One of my favorite authors, William Gibson, often writes about a dystopian future where corporations rule the world by propping up cardboard cutout governments that are technically legal but amount to nothing. In these books no one thinks twice about the fact that these corporations field standing armies, assassinate anyone they deem a threat, and produce products that are known to be harmful to humans simply because they make a profit. We’re not too far from that today. This country was originally set up to be run for the people by the people – a vote by the masses would ensure the brightest would lead this country and have only the best interests in mind for the people. There already are politicians associated with certain high-power corporate entities. Joe Lieberman is widely known for being the senator from Etna, not Connecticut. The Cheney administration seemed to have the best interests of Haliburton and the military-industrial complex in mind rather than those of the country. Now that donation money can flow even more freely you’re going to see a lot more political attack ads against people the corporations don’t want in power and the people they do want in power winning more offices.

What’s one of the biggest ways a corporation gains money and power? At your expense. When Major League Baseball’s Expos were shown to be floundering economically it was decided by a consortium of MLB owners to move the team. They already had the buyer picked out, and through tax breaks, outright grants, and local government donations the Lerner Group effectively purchased the team for no money. Based on the value of the Nationals compared to the Expos it can even be argued that they were paid to take the team. Taxpayers in DC were told a stadium would boost income and revenue for the local economy, they were repeatedly told a popular lie the money would “trickle down.” from the rich to the poor. Yet here we are years later and the income gap between the poor and rich has widened, even more so in Washington DC than other areas.  [Read David Cay Johnston’s book A Free Lunch for more background on the Nationals sale].

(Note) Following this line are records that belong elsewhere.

Definition GetJSON (rec : WALRecord) : result (list json_call) :=
  let header := [PutStr (str "type") (wrecType2Str (type rec));
                 PutBoolean (str "in_transaction") (inTransaction rec)] in
  body ←
    match type rec with
    | WalEmpty | WalNamespaceAdd | WalNamespaceDrop | WalInitTransaction | WalCommitTransaction
    | WalResetLocalWal => Ok []
    | WalItemUpdate | WalShallowItem =>
        id ← u_id (payload rec); Ok [PutNum (str "row_id") id]
    | WalUpdateQuery => data ← u_data (payload rec); Ok [PutStr (str "query") data]
    | WalNamespaceRename => data ← u_data (payload rec); Ok [PutStr (str "dst_ns_name") data]
    | WalForceSync | WalWALSync => data ← u_data (payload rec); Ok [PutStr (str "ns_def") data]
    | WalIndexAdd | WalIndexDrop | WalIndexUpdate =>
        data ← u_data (payload rec); Ok [Raw (str "index") data]
    | WalReplState => data ← u_data (payload rec); Ok [Raw (str "state") data]
    | WalPutMeta =>
        key ← u_key (payload rec); value ← u_value (payload rec);
        Ok [PutStr (str "key") key; PutStr (str "value") value]
    | WalDeleteMeta => key ← u_key (payload rec); Ok [PutStr (str "key") key]
    | WalItemModify =>
        m ← u_itemModify (payload rec);
        let '(itemCJson, _, modifyMode) := m in
        Ok [PutNum (str "mode") modifyMode; Raw (str "item") (cjsonViewer itemCJson)]
    | WalSetSchema => data ← u_data (payload rec); Ok [Raw (str "schema") data]
    | WalRawItem =>
        r ← u_rawItem (payload rec);
        let '(id, itemCJson) := r in
        Ok [PutNum (str "row_id") id; Raw (str "item") (cjsonViewer itemCJson)]
    | WalTagsMatcher => data ← u_data (payload rec); Ok [PutStr (str "tagsmatcher") data]
    | WalUnknown _ => Fail AssertFail
    end;
  Ok (header ++ body).
End Dumps.

(** ** Encodings *)

(** A record whose payload is the one of its type, with values of their C++ types. *)
Definition rec_ok (rec : WALRecord) : Prop :=
  match type rec, payload rec with
  | (WalItemUpdate | WalShallowItem), P_id id => - 2 ^ 31 <= id < 2 ^ 31
  | (WalUpdateQuery | WalIndexAdd | WalIndexDrop | WalIndexUpdate | WalReplState
    | WalNamespaceRename | WalForceSync | WalWALSync | WalSetSchema | WalTagsMatcher),
    P_data data => zlen data < 2 ^ 31
  | WalPutMeta, P_itemMeta key (Some value) => zlen key < 2 ^ 31 /\ zlen value < 2 ^ 31
  | WalDeleteMeta, P_itemMeta key None => zlen key < 2 ^ 31
  | WalItemModify, P_itemModify cjson tm mode =>
      zlen cjson < 2 ^ 31 /\ - 2 ^ 31 <= tm < 2 ^ 31 /\ 0 <= mode <= 3
  | WalRawItem, P_rawItem id cjson => - 2 ^ 31 <= id < 2 ^ 31 /\ zlen cjson < 2 ^ 31
  | (WalNamespaceAdd | WalNamespaceDrop | WalInitTransaction | WalCommitTransaction
    | WalResetLocalWal), P_none => True
  | _, _ => False
  end.

Definition type_bits (rec : WALRecord) : Z :=
  if inTransaction rec then Z.lor (WALRecType_num (type rec)) kTxBit
  else WALRecType_num (type rec).

Definition enc_str (s : bytes) : bytes := uint64_pack (zlen s) ++ s.

Definition enc_payload (p : Payload) : bytes :=
  match p with
  | P_none => []
  | P_id id => le_bytes 4 (u32 id)
  | P_data data => enc_str data
  | P_itemMeta key None => enc_str key
  | P_itemMeta key (Some value) => enc_str key ++ enc_str value
  | P_itemModify cjson tm mode => enc_str cjson ++ uint64_pack mode ++ uint64_pack (u32 tm)
  | P_rawItem id cjson => le_bytes 4 (u32 id) ++ enc_str cjson
  end.

Definition enc_record (rec : WALRecord) : bytes :=
  uint64_pack (type_bits rec) ++ enc_payload (payload rec).

Definition room_payload (p : Payload) : Z :=
  match p with
  | P_none => 0
  | P_id id => 4
  | P_data data => zlen data + 10
  | P_itemMeta key None => zlen key + 10
  | P_itemMeta key (Some value) => (zlen key + 10) + (zlen value + 10)
  | P_itemModify cjson tm mode => (zlen cjson + 10) + (1 + 10)
  | P_rawItem id cjson => 4 + (zlen cjson + 10)
  end.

In the 1940’s, corporations typically paid around 33% of our government’s tax income. This had failed to 15 percent in the 1990s. On the flip side, the individual tax burden has risen from 44% to over 70% in that same time frame. Corporations feel no remorse, feel no pain, don’t age, don’t worry about the environment, don’t care about the quality of food, and have only one goal: to gain as much money as possible for the few that run it. Corporations are considered people and have all those advantages, yet they don’t have the built-in regulation that most people have: a conscience. A sense of what is right and wrong. How many times can you think of a corporate disaster that cost lives or greatly damaged lives where before any government interaction that corporation jumped to do the right thing and fixed their damage. I honestly can’t think of any. Now how many times can you think of where the reverse happened, where a corporation caused massage damage or death and then dragged their feet doing the right thing and in the end never did make things whole? The Deep Horizon oil spill, the Exxon Valdez, Toyota’s acceleration/brake problem, Union Carbide’s Bopa disaster. In each of those situations I clearly remember more effort and possibly more money going into telling us they were working on fixing the problem than actually fixing the problem.

Think of how scary a world we already live in, in terms of corporate power.

Now think that the vast majority of politicians get the vast majority of their money from corporations with the express intent that the money given is to sway political decisions in corporate favor.

William Gibson, we’re not far from the ethics of Neuromancer while still being pretty far away from the technology that makes that world a wonder. I’d call that a horror book.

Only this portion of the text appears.